Asimismo, un grupo de literatos y pensadores, conocidos como la Generación del 98, intentaron analizar el “problema de España” en un sentido muy crítico y en tono pesimista. Pensaron que tras la pérdida de los últimos restos del Imperio español había llegado el momento de una regeneración moral, social y cultural del país.
El Fin de una Época
El desastre de 1898 significó el fin del sistema de la Restauración, tal como lo había diseñado Cánovas, y la aparición de una nueva generación de políticos, intelectuales, científicos, activistas sociales y empresarios, que empezaron a actuar en el nuevo reinado de Alfonso XIII. Sin embargo, la política reformista de tono regeneracionista que intentaron aplicar los nuevos gobiernos tras la crisis del 98 no llevó a cabo las profundas reformas anunciadas, sino que se limitó a dejar que el sistema siguiese funcionando con cambios mínimos.

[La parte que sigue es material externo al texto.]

(** The first steps of the hook change neither the table nor what is noted of
    the parameters. *)
Definition same_params s s' : Prop := table s' = table s ∧ parameter_annotations s' = parameter_annotations s.
Definition keeps_params (m : hook) : Prop := ∀ s, ∃ s', m s = (s', Ok ()) ∧ same_params s s'.
Lemma keeps_params_ret : keeps_params (mret ()).
Proof. by intros s; exists s. Qed.
Lemma keeps_annotate k a : keeps_params (annotate k a).
Proof. by intros s; eexists. Qed.
Lemma bind_annotate {B} k a (f : unit → eff scan exn B) s : (annotate k a ≫= f) s =
  f () (Scan (table s) (dict_set (global_annotations s) k a) (parameter_annotations s) (default_values s) (stderr s)).
Proof. done. Qed.
Lemma keeps_if P `{!Decision P} m1 m2 : keeps_params m1 → keeps_params m2 → keeps_params (if decide P then m1 else m2).
Proof. intros. by case_decide. Qed.
Lemma keeps_params_bind m1 m2 : keeps_params m1 → keeps_params m2 → keeps_params (m1 ≫= λ _, m2).
Proof.
  intros H1 H2 s. destruct (H1 s) as (s1 & E1 & Ht & Hp). destruct (H2 s1) as (s2 & E2 & Ht' & Hp').
  exists s2. rewrite (bind_run _ _ _ _ _ E1). split; [done|]. unfold same_params. by rewrite Ht', Hp'.
Qed.
Lemma keeps_member d parent : keeps_params (hook_member templates_args d parent).
Proof.
  unfold hook_member. repeat first [apply keeps_params_bind | apply keeps_if | apply keeps_annotate | apply keeps_params_ret].
  destruct (_ && _); [apply keeps_annotate|apply keeps_params_ret].
Qed.

(** What comes before the table is asked. *)
Lemma hook_customize d m s : declared_in d m → customized d m →
  ∃ s', hook_of d s = customize_function d s' ∧ same_params s s'.
Proof.
  intros (h & Hpath & Hne & Hm) Hc. unfold pre_scan_hook. rewrite Hpath. cbn [default].
  rewrite decide_False by done. unfold module_of. rewrite Hm, bind_lift_ok, bind_annotate.
  set (s1 := Scan _ _ _ _ _). unfold customized in Hc.
  assert (∃ s2, same_params s1 s2 ∧
    (match kind d with MemberFunction parent => hook_member templates_args d parent | _ => mret () end) s1 = (s2, Ok ()))
    as (s2 & [Ht Hp] & E).
  { destruct (kind d); try (by exists s1). destruct (keeps_member d parent s1) as (s2 & ? & ?). by exists s2. }
  rewrite (bind_run _ _ _ _ _ E).
  destruct (kind d) as [| | |parent| | |] eqn:Hk; try by destruct Hc.
  all: cbn [is_calldef]; unfold set_defaults; rewrite bind_modify.
  - destruct Hc as [-> Hname]. unfold hook_free_function. rewrite decide_False, decide_False by naive_solver. by eexists.
  - by eexists.
  - by eexists.
Qed.

(** ** Parameters *)

Lemma take_params_other key a s : Forall (λ e, e.1 ≠ "params") a → for_each (take_params key) a s = (s, Ok ()).
Proof.
  induction 1 as [|e a Hk _ IH]; [done|]. cbn [for_each].
  assert (take_params key e s = (s, Ok ())) as E by (unfold take_params; by rewrite decide_False).
  by rewrite (bind_run _ _ _ _ _ E).
Qed.
Lemma dict_get_params (a : annotations) v : dict_get a "params" = Some v → NoDup a.*1 →
  ∃ a1 a2, a = a1 ++ ("params", v) :: a2 ∧ Forall (λ e, e.1 ≠ "params") a1 ∧ Forall (λ e, e.1 ≠ "params") a2.
Proof.
  induction a as [|[k w] a IH]; simpl; [done|]. intros Hget [Hk Hnd]%NoDup_cons. case_decide; simplify_eq.
  - exists [], a. split_and!; [done|done|]. apply Forall_forall. intros [k w] Hin Hk'. simpl in Hk'. subst k. destruct Hk.
    apply list_elem_of_fmap. by exists ("params", w).
  - destruct (IH Hget Hnd) as (a1 & a2 & -> & ? & ?). exists ((k, w) :: a1), a2. by split_and!; [|apply Forall_cons|].
Qed.
Lemma dict_del_others (a : annotations) k : Forall (λ e, e.1 ≠ k) (dict_del a k).
Proof. apply Forall_forall. intros e [? _]%list_elem_of_filter. done. Qed.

La derrota militar tuvo también consecuencias en el ejército, acusado por una parte de la opinión pública de tener gran responsabilidad en el desastre. Frente a un antimilitarismo creciente en determinados sectores sociales, una parte de los militares se inclinó hacía posturas más autoritarias e intransigentes, atribuyendo la derrota a la ineficacia y la corrupción de los políticos. En el seno del ejército fue tomando cuerpo un sentimiento corporativo y el convencimiento de que los militares debían tener una mayor presencia y protagonismo en la vida política del país. Esta injerencia militar fue aumentando en las primeras décadas del siglo XX y culminó en el golpe de Estado de Primo de Rivera, en 1923, que inauguró una dictadura de siete años, y en el protagonizado por el general Franco en 1936, que provocó una guerra civil y sumió a España en una dictadura militar de casi cuarenta años.